- **DATASET RECORDS**
*** Begin section ***

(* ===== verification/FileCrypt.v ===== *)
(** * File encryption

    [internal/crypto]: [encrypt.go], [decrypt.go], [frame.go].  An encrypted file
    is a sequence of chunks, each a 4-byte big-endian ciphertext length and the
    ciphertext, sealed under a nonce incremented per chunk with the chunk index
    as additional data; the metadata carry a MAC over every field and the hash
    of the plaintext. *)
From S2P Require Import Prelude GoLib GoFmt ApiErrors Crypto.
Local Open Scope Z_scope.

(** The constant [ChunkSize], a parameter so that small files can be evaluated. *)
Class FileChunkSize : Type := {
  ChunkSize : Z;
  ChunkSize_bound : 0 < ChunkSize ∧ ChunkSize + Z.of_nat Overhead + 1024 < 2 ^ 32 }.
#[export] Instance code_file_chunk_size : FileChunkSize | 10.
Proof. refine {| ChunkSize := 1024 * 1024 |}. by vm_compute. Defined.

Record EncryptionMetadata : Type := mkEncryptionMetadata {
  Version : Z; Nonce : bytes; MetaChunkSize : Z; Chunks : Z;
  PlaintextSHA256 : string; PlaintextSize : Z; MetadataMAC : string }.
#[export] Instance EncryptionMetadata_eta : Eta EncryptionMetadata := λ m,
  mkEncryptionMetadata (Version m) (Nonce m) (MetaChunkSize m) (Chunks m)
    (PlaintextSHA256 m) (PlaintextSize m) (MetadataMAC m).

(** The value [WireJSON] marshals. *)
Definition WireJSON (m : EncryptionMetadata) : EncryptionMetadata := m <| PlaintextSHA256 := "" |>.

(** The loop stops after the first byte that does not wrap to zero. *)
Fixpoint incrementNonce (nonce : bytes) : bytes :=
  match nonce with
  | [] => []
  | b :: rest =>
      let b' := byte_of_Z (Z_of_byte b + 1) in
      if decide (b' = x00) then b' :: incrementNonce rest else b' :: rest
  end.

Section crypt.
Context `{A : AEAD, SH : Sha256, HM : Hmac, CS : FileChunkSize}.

*** End section ***

- **TASK DESCRIPTION**
Everything from the line containing "of the plaintext. *)" through the final line of the entries is to be written out exactly. No other lines belong in the answer.

- **ANSWER TO THIS PROBLEM**
    of the plaintext. *)
From S2P Require Import Prelude GoLib GoFmt ApiErrors Crypto.
Local Open Scope Z_scope.

(** The constant [ChunkSize], a parameter so that small files can be evaluated. *)
Class FileChunkSize : Type := {
  ChunkSize : Z;
  ChunkSize_bound : 0 < ChunkSize ∧ ChunkSize + Z.of_nat Overhead + 1024 < 2 ^ 32 }.
#[export] Instance code_file_chunk_size : FileChunkSize | 10.
Proof. refine {| ChunkSize := 1024 * 1024 |}. by vm_compute. Defined.

Record EncryptionMetadata : Type := mkEncryptionMetadata {
  Version : Z; Nonce : bytes; MetaChunkSize : Z; Chunks : Z;
  PlaintextSHA256 : string; PlaintextSize : Z; MetadataMAC : string }.
#[export] Instance EncryptionMetadata_eta : Eta EncryptionMetadata := λ m,
  mkEncryptionMetadata (Version m) (Nonce m) (MetaChunkSize m) (Chunks m)
    (PlaintextSHA256 m) (PlaintextSize m) (MetadataMAC m).

(** The value [WireJSON] marshals. *)
Definition WireJSON (m : EncryptionMetadata) : EncryptionMetadata := m <| PlaintextSHA256 := "" |>.

(** The loop stops after the first byte that does not wrap to zero. *)
Fixpoint incrementNonce (nonce : bytes) : bytes :=
  match nonce with
  | [] => []
  | b :: rest =>
      let b' := byte_of_Z (Z_of_byte b + 1) in
      if decide (b' = x00) then b' :: incrementNonce rest else b' :: rest
  end.

Section crypt.
Context `{A : AEAD, SH : Sha256, HM : Hmac, CS : FileChunkSize}.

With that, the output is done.